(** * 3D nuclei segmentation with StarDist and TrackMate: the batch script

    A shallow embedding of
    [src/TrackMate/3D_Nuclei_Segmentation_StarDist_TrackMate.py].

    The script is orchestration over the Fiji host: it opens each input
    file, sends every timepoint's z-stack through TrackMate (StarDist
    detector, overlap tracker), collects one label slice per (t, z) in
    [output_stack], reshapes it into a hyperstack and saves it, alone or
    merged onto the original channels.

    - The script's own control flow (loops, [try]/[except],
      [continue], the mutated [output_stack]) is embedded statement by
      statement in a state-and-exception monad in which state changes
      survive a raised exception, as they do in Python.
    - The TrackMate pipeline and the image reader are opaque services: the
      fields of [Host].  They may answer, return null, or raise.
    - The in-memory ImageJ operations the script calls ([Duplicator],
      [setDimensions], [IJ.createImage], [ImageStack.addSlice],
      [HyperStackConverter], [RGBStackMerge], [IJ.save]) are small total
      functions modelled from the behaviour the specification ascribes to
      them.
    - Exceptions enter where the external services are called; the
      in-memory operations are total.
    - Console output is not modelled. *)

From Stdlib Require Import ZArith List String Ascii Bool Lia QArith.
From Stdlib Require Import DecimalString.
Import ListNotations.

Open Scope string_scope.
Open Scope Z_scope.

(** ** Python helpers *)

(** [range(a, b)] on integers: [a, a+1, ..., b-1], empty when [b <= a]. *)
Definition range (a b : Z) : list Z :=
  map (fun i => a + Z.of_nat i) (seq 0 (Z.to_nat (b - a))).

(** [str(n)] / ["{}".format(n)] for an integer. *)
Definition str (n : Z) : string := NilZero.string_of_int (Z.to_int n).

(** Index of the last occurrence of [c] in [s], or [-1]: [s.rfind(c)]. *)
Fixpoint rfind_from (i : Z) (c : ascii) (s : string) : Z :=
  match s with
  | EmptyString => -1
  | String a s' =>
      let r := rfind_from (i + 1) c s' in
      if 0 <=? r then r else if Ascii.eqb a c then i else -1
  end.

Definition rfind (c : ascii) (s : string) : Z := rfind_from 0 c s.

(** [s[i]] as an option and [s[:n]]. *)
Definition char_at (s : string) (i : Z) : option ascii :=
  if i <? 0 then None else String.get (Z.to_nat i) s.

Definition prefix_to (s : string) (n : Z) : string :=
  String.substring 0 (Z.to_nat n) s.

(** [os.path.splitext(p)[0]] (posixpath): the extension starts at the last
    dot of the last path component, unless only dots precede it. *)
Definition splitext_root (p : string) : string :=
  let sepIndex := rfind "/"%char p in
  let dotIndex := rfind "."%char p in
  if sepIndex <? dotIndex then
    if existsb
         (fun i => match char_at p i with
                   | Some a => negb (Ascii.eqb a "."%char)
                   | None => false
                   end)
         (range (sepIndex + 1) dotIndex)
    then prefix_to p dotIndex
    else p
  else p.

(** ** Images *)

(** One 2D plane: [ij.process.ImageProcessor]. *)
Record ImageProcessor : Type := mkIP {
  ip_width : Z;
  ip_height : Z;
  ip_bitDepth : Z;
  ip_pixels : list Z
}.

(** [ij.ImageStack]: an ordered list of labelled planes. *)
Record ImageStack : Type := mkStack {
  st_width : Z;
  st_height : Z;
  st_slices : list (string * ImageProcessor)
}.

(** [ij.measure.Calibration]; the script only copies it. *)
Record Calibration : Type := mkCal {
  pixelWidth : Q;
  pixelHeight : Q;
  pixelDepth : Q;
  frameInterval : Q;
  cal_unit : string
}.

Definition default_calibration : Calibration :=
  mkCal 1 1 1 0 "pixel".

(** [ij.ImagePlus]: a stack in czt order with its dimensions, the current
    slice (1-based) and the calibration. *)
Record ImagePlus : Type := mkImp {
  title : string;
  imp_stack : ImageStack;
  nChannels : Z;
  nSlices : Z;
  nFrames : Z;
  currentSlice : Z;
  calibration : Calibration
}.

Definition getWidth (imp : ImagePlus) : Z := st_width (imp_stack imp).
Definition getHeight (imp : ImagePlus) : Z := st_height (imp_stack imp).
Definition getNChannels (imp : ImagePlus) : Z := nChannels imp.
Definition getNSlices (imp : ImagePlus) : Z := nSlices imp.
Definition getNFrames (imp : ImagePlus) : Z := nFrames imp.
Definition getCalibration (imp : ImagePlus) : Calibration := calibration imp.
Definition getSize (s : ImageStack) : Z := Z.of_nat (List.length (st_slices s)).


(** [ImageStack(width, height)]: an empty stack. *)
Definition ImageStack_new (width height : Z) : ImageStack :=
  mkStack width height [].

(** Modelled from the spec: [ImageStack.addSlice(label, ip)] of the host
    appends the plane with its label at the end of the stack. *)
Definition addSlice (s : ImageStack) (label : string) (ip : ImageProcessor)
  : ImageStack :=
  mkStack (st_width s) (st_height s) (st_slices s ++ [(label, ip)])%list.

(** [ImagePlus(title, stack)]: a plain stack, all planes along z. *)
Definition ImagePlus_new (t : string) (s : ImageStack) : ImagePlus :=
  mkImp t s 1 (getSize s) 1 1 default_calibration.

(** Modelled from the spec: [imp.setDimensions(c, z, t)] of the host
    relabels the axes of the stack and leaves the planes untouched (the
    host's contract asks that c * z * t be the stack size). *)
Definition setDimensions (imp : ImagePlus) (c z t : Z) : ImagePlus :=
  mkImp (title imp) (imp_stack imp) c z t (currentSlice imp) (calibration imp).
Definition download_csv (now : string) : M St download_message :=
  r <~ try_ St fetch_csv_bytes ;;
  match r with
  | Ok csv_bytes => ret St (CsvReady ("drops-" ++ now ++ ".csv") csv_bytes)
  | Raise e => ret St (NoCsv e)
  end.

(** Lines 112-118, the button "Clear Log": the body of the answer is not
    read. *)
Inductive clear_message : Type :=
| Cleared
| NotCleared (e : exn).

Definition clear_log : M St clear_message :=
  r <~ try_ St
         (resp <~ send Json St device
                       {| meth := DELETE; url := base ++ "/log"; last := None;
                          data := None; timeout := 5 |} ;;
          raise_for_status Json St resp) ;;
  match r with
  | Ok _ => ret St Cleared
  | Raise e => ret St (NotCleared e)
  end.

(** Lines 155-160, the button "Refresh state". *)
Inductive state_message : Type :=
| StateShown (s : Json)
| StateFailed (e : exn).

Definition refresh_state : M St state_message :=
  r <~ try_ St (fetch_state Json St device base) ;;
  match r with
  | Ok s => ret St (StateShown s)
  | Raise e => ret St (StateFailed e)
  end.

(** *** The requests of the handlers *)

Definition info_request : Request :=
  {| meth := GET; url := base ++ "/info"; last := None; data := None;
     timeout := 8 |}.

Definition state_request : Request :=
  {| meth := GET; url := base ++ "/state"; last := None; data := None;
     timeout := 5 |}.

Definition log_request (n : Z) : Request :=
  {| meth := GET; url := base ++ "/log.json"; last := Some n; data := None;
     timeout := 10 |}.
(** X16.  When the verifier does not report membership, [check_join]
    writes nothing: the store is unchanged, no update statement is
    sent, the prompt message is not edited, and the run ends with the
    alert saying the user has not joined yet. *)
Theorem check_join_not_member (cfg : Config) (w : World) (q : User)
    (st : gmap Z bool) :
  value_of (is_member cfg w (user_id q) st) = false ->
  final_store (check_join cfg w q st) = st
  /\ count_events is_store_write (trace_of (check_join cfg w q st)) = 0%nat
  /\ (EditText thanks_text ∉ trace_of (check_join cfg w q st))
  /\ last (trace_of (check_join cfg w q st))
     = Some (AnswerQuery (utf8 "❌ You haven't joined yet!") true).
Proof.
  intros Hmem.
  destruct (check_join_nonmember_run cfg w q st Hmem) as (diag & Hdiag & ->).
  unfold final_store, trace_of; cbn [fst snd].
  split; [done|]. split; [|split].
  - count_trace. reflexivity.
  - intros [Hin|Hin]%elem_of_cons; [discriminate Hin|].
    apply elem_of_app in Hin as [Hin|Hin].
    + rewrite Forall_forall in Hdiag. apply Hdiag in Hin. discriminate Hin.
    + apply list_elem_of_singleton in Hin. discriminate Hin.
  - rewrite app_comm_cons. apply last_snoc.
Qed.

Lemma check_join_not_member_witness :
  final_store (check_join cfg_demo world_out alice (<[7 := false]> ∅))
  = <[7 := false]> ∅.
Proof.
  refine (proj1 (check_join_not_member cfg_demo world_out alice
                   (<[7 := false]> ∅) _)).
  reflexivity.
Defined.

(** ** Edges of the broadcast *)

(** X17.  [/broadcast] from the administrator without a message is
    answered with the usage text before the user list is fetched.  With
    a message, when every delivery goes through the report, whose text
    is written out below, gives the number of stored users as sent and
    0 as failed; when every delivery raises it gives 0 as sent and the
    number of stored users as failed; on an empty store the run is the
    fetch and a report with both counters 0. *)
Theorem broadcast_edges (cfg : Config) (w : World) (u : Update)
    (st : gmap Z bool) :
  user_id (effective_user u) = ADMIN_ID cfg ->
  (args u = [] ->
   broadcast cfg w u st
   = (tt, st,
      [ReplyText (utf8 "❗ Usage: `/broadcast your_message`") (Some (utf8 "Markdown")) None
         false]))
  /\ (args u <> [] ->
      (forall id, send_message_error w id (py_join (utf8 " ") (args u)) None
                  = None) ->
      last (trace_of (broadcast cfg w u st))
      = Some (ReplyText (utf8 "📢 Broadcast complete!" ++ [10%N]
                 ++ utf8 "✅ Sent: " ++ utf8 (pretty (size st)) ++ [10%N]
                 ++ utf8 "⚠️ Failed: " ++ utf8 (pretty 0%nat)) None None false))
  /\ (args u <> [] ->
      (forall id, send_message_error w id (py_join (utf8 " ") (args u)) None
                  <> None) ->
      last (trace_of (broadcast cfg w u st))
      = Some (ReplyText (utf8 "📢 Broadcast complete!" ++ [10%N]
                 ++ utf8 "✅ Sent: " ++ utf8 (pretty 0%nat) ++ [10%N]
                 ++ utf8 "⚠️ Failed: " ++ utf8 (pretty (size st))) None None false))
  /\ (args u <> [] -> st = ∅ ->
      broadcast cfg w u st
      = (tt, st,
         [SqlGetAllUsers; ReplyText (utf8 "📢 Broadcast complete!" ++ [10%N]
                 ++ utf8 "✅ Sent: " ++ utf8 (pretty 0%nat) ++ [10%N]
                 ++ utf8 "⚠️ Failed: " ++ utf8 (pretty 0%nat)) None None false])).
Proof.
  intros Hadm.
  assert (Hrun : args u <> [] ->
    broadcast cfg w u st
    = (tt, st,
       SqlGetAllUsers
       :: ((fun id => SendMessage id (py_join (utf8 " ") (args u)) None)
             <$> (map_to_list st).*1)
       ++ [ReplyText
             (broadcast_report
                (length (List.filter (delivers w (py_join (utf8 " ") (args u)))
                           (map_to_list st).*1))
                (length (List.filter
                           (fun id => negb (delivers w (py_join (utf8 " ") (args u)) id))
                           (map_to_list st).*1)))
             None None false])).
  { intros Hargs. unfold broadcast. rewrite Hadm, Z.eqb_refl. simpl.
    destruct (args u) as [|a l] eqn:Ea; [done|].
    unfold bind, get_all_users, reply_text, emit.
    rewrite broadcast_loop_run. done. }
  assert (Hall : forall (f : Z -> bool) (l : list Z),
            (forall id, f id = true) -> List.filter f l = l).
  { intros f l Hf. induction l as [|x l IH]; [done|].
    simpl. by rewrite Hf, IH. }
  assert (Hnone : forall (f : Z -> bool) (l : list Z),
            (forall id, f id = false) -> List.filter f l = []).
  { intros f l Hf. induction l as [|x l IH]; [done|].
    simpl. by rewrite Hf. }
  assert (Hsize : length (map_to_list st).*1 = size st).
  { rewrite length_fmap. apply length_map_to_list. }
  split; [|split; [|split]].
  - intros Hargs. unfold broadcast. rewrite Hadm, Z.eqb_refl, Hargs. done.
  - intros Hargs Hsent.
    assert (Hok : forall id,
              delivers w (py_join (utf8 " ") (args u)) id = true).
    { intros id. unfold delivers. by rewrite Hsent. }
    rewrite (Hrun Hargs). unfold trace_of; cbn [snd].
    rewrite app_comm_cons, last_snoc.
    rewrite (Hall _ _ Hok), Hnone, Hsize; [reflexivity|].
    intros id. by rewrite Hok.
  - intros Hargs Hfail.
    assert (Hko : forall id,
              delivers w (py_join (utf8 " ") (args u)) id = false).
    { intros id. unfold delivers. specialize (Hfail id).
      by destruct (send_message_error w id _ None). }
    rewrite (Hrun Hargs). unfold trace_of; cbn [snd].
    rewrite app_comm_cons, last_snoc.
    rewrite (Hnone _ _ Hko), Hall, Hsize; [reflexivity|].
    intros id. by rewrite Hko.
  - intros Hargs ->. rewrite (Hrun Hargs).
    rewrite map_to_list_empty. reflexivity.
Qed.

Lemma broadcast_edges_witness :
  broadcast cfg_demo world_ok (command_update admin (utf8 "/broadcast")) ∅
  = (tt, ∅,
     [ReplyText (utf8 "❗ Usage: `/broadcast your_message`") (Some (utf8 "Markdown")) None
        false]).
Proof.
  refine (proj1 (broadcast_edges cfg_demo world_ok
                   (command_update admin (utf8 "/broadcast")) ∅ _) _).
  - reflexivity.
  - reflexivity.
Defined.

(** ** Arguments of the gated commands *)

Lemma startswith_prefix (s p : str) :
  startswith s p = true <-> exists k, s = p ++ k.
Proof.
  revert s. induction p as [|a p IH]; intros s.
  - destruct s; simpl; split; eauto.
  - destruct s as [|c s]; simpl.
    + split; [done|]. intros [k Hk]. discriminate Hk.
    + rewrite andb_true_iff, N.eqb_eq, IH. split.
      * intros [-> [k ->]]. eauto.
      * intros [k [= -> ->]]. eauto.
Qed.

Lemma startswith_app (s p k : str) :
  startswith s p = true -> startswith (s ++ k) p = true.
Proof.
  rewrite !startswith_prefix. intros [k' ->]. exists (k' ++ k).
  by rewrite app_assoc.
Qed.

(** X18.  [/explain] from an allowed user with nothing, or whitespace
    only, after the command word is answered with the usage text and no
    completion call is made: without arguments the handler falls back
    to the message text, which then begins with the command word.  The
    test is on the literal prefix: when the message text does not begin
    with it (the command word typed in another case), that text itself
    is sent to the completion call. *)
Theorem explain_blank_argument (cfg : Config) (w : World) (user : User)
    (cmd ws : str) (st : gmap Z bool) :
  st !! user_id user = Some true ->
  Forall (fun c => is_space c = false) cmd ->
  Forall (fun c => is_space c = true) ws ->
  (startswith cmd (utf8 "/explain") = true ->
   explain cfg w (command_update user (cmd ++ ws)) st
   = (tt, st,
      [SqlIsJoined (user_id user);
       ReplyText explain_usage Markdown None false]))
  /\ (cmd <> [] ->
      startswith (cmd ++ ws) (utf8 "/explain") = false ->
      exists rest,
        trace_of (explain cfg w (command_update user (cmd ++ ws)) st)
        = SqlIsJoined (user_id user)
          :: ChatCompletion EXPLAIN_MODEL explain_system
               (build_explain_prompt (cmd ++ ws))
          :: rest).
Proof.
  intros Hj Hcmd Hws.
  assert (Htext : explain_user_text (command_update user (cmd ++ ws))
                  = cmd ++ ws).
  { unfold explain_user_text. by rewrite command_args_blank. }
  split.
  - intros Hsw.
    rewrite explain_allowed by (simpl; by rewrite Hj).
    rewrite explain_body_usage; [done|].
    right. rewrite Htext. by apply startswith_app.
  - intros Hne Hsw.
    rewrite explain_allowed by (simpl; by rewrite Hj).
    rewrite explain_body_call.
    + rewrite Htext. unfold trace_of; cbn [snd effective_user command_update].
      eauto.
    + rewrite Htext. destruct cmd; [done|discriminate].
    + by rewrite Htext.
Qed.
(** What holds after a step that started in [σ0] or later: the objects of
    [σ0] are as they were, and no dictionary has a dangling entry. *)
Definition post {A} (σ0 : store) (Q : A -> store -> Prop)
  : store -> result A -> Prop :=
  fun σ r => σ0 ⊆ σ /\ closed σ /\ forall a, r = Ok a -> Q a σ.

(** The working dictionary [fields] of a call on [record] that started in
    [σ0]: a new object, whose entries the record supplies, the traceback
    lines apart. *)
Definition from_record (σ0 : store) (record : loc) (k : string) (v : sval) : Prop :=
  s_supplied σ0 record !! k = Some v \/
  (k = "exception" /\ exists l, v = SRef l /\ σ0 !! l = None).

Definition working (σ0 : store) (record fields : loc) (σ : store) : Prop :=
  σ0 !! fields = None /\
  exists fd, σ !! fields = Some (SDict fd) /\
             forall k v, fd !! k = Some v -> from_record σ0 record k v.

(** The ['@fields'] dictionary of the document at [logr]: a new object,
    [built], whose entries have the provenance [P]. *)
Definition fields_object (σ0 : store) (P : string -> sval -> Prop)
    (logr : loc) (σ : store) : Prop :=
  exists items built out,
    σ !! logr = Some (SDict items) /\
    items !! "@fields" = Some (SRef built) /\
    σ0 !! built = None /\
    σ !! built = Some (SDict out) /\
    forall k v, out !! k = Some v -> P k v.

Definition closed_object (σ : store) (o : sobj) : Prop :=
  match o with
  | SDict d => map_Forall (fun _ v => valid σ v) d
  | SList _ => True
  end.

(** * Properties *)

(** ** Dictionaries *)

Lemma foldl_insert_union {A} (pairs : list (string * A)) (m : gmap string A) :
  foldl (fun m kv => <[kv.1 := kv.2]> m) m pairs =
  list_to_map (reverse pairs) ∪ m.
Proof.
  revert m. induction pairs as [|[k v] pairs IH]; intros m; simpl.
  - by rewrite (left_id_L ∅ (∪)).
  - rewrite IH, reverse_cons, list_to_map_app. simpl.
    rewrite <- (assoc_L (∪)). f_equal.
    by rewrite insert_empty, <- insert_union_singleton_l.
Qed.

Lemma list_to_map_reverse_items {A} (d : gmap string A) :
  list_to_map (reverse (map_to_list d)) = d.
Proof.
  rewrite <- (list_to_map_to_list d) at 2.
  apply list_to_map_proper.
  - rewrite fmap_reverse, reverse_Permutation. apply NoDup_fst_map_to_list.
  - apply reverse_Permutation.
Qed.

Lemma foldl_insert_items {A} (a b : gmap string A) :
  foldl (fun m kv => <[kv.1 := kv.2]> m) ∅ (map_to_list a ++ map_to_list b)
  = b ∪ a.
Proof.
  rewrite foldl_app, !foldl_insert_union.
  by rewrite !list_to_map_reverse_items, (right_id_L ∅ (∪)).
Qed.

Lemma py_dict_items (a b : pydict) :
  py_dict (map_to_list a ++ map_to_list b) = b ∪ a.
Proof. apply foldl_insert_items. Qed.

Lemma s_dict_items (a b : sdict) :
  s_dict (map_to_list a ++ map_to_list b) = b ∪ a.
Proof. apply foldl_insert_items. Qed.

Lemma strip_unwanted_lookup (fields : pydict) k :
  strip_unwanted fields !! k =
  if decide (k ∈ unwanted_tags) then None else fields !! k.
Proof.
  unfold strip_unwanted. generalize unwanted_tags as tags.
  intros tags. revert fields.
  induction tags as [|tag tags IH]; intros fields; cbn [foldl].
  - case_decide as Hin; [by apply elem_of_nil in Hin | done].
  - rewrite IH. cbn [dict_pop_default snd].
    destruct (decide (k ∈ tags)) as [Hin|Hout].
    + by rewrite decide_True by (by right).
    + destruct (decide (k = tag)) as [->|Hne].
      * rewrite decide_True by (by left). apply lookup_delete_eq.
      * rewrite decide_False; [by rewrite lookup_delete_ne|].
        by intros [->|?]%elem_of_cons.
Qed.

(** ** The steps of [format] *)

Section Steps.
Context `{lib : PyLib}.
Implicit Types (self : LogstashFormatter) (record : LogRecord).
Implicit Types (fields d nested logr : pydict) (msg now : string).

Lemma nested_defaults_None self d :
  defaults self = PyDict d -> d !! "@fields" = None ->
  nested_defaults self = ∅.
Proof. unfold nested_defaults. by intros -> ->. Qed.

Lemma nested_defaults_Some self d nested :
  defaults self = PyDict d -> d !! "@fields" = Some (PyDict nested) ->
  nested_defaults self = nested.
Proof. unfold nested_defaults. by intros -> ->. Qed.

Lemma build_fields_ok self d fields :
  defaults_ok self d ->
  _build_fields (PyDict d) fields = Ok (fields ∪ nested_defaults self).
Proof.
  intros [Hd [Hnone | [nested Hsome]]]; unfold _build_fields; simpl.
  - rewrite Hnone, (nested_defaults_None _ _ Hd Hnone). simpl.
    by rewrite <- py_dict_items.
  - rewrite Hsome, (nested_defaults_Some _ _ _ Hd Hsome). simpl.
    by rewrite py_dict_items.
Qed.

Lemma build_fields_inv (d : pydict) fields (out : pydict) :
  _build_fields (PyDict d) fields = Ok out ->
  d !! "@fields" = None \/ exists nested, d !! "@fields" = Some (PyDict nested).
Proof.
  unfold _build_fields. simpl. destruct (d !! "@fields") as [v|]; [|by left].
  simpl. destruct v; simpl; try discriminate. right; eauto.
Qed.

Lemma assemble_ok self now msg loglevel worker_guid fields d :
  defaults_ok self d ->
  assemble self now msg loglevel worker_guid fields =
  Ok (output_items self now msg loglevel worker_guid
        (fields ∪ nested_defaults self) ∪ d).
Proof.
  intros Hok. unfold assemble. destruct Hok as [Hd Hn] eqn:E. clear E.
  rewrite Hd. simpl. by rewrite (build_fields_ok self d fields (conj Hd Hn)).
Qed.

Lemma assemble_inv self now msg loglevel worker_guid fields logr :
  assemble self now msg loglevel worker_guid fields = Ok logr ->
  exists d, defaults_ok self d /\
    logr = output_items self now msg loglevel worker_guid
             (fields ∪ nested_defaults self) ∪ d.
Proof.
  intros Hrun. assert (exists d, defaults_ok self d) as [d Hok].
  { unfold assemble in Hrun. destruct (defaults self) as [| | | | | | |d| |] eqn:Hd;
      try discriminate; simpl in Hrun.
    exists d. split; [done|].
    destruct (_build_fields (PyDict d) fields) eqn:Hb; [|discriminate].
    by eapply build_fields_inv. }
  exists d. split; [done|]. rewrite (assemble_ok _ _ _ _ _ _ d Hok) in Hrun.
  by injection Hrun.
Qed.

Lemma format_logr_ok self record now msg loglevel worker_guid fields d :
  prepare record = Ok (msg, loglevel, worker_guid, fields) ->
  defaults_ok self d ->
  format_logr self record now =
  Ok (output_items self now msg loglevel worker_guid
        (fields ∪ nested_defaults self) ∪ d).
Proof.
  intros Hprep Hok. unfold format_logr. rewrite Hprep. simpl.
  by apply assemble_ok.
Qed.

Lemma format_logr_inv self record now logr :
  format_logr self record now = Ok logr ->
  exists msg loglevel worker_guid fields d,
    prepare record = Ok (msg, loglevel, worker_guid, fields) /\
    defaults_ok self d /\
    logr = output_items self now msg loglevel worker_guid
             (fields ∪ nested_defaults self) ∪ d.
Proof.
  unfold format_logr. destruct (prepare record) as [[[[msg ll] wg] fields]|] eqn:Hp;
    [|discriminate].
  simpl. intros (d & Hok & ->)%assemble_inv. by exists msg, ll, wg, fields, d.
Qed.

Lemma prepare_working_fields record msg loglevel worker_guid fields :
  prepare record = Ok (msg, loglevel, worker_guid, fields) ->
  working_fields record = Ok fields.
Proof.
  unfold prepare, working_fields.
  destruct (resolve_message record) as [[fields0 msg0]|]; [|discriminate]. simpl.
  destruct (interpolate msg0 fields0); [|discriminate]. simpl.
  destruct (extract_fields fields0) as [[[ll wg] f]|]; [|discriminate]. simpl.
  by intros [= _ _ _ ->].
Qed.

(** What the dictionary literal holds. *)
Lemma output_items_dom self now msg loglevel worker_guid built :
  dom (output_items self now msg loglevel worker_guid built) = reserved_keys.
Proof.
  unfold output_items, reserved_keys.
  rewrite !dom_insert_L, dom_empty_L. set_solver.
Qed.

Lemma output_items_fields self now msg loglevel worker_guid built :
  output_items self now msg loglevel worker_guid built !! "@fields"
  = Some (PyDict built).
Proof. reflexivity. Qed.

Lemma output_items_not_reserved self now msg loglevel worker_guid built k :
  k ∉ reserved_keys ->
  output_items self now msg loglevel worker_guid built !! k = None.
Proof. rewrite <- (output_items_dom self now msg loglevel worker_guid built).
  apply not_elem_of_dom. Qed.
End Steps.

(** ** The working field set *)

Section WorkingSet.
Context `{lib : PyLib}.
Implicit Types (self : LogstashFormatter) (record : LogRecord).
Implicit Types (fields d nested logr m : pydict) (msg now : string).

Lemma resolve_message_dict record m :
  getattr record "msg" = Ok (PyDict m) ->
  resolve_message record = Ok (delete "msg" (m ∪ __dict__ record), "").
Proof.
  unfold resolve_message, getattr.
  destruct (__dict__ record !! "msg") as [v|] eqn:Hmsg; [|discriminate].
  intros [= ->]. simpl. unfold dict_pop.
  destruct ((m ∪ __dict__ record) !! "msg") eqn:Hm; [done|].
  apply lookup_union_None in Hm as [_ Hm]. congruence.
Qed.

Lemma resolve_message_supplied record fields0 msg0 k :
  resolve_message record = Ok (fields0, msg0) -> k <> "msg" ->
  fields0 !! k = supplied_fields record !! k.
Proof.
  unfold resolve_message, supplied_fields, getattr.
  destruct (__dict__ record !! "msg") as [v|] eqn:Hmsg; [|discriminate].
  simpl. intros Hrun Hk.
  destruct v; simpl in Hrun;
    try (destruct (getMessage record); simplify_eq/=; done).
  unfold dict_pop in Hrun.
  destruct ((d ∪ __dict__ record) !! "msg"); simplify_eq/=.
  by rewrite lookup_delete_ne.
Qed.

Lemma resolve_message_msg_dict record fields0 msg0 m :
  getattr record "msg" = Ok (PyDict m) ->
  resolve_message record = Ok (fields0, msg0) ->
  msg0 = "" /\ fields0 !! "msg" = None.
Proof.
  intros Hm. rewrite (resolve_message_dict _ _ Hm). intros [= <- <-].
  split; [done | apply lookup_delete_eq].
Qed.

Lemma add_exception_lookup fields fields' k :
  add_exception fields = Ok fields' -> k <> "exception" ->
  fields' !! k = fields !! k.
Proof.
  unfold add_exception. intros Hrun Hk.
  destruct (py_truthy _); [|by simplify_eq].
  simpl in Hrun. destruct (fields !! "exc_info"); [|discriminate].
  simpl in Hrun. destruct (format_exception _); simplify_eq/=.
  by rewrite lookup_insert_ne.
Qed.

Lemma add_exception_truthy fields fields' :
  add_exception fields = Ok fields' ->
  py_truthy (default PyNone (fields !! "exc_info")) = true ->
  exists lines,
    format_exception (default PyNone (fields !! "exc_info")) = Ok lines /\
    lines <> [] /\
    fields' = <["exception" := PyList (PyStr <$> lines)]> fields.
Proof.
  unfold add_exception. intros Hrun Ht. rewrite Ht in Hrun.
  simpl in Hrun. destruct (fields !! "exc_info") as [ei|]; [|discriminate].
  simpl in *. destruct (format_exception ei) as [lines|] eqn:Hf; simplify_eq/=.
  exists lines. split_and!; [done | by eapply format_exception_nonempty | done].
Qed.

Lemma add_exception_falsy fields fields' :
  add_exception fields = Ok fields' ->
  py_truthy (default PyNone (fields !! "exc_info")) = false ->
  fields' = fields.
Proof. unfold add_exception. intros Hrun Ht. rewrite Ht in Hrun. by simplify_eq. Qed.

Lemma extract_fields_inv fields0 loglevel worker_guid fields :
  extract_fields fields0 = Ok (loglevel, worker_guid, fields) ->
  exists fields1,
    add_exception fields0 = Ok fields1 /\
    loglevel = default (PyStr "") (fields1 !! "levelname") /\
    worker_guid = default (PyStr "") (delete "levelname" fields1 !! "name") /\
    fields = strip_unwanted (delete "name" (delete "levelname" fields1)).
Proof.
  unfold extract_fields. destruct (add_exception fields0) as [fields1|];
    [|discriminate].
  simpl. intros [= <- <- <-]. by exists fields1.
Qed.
● ● ● ● ●
Search the entries above for the word "StateFailed" and copy each line where it appears.

**Exercise solution**.
| StateFailed (e : exn).
  | Raise e => ret St (StateFailed e)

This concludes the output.